El XXIV Encuentro Nacional de Educadores Indígenas de ENDEPA reunió del 11 al 13 de septiembre a alrededor de 50 docentes indígenas y educadores interculturales de distintas regiones de Argentina en Casa Nazaret, en la Ciudad de Buenos Aires.
Bajo el lema “Cuerpo, tierra y territorio”, las jornadas propusieron un espacio de reflexión comunitaria sobre la Educación Intercultural Bilingüe y sobre las realidades que atraviesan quienes desarrollan su tarea educativa en los territorios.

La propuesta permitió compartir experiencias vinculadas con la enseñanza, las lenguas, las identidades y los saberes de los Pueblos, a partir de las situaciones concretas que atraviesan las Comunidades. En ese intercambio tuvieron un lugar central las experiencias de docentes que viven y trabajan en contextos marcados por conflictos territoriales, desalojos, atropellos y procesos de desterritorialización.
El encuentro fue acompañado por el Área de Educación de ENDEPA con la participación de docentes interculturales de los Pueblos Qom, Pilagá, Wichí, Rankülche, Huarpe, Kolla, Mapuche, Mapuche Tehuelche, Guaraní, Mbya Guaraní y Mocoví, junto a educadores no indígenas que scompañan en Formosa, Chaco, Chubut, Mendoza, Neuquén, Santa Fe, Misiones, Jujuy, Salta y La Pampa.
Una educación atravesada por la realidad en los territorios
Las jornadas pusieron en común las distintas formas en que las problemáticas territoriales repercuten sobre la vida comunitaria y sobre las experiencias educativas.
Las experiencias compartidas desde Misiones, Jujuy, Formosa y las provincias del sur permitieron reconocer escenarios diferentes, atravesados por historias y conflictos propios, pero también por preocupaciones comunes, sobre todo territoriales. En este contexto la Educación Intercultural Bilingüe se abordó a partir de las experiencias concretas de quienes la sostienen cotidianamente.
El cuerpo como parte del territorio
El lema “Cuerpo, tierra y territorio” orientó las reflexiones de las tres jornadas. La propuesta estuvo a cargo de Sofía Chipana Quispe, teóloga aymara e integrante de la Comunidad de Teología Andina y Mujeres del Abya Yala.
Uno de los ejes trabajados fue la Educación Sexual Integral desde una perspectiva intercultural. El abordaje vinculó el cuerpo con el territorio y con las formas en que los Pueblos Indígenas comprenden la vida comunitaria, la identidad y el cuidado. La incorporación de una mirada intercultural sobre la ESI abrió un espacio para recuperar las experiencias y cosmovisiones de los distintos pueblos presentes en el encuentro.
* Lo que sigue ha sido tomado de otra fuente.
Lemma event_write_auth fuel n ra f p i t a :
  fuel ≠ 0 → is_handshake_complete t = true → sent a = false →
  on_event fuel n Write (end_ ra f p i [] t a) =
    Ret (Err (from_kind Interrupted),
         end_ ra f p i (credentials (pubkey a) (signature a)) t (set_sent true a)).
Proof.
  intros Hf Hc Hs. unfold on_event, write, end_, is_auth_sent. unfold_prog. rewrite Hc, Hs. simpl.
  unfold on_authenticator, certify, on_stream, on_auth, zoom. unfold_prog. simpl.
  rewrite pipe_write_all by done. simpl. by rewrite pipe_write_all by done.
Qed.

Lemma event_write_ready fuel n ra f p i t a :
  fuel ≠ 0 → is_handshake_complete t = true → sent a = true →
  on_event fuel n Write (end_ ra f p i [] t a) = Ret (Ok tt, end_ ra f p i [] t a).
Proof.
  intros Hf Hc Hs. unfold on_event, write, end_, is_auth_sent. unfold_prog. rewrite Hc, Hs. simpl.
  unfold on_connection, zoom. simpl. done.
Qed.

Lemma event_read_handshake fuel n ra f p m rest t a act t' :
  fuel ≠ 0 → is_handshake_complete t = false → next_handshake_len t = length m → m ≠ [] →
  advance_handshake m t = (Ok act, t') →
  on_event fuel n Read (end_ ra f p (m ++ rest) [] t a) =
    Ret (Ok tt, end_ ra f p rest (default [] act) t' a).
Proof.
  intros Hf Hc Hl Hm Ha. unfold on_event, read, end_. unfold_prog. rewrite Hc. simpl.
  unfold on_connection at 1, zoom. simpl connection. rewrite Hl, pipe_read_exact by done.
  unfold advance. simpl transcoder. rewrite Ha. simpl.
  destruct act as [act|]; [|done]. unfold send_act, on_connection, zoom, set_transcoder. simpl connection.
  by rewrite pipe_write_all by done.
Qed.

Lemma event_read_auth `{!Ed25519Laws} fuel n ra f p pk sig rest t a :
  fuel ≠ 0 → is_handshake_complete t = true → remote_id a = None → length sig = 64 →
  pk_verify pk (pk_as_slice pk) sig = true → (peer_id ra = None ∨ peer_id ra = Some pk) →
  on_event fuel n Read (end_ ra f p (credentials pk sig ++ rest) [] t a) =
    Ret (Ok tt, end_ (upgrade pk ra).2 f p rest [] t (set_remote_id (Some pk) a)).
Proof.
  intros Hf Hc Hr Hl Hv Hp. unfold on_event, read, end_, is_auth_complete. unfold_prog. rewrite Hc, Hr. simpl.
  assert (verify debug fuel (a, {| Pipe.fd := f; Pipe.peer := p; Pipe.inb := credentials pk sig ++ rest; Pipe.outb := [] |}) =
    Ret (Ok (Some pk), (set_remote_id (Some pk) a, {| Pipe.fd := f; Pipe.peer := p; Pipe.inb := rest; Pipe.outb := [] |}))) as E.
  { unfold verify, on_stream, on_auth, zoom, credentials, debug_assert, is_auth_complete. unfold_prog. simpl.
    rewrite <-app_assoc, <-Hl, <-(pk_length pk).
    rewrite pipe_read_exact; [|done|intros E; pose proof (pk_length pk) as Hk; by rewrite E in Hk]. simpl.
    rewrite Hr, bool_decide_false by (by intros [? ?]). rewrite andb_false_r, pk_try_from_slice. simpl.
    rewrite pipe_read_exact; [|done|intros E; by rewrite E in Hl]. simpl. rewrite Hv. done. }
  unfold on_authenticator, zoom. simpl. rewrite E. simpl.
  destruct Hp as [Hp|Hp]; rewrite Hp; [done|]. by rewrite decide_False by (intros Hx; by apply Hx).
Qed.
End pair.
Esta perspectiva también permitió pensar los desafíos que enfrentan los docentes al desarrollar propuestas educativas en Comunidades donde las condiciones territoriales forman parte de la vida cotidiana.
Estos compartires abrieron una instancia de reflexión fuerte donde las voces permitieron reconocer que la Educación Intercultural Bilingüe se construye a partir de las historias, las lenguas, los saberes y las luchas de cada Pueblo. En ese diálogo, cuerpo, tierra y territorio expresan una misma trama de vida, identidad, espiritualidad y pertenencia que atraviesa la tarea cotidiana de enseñar y aprender.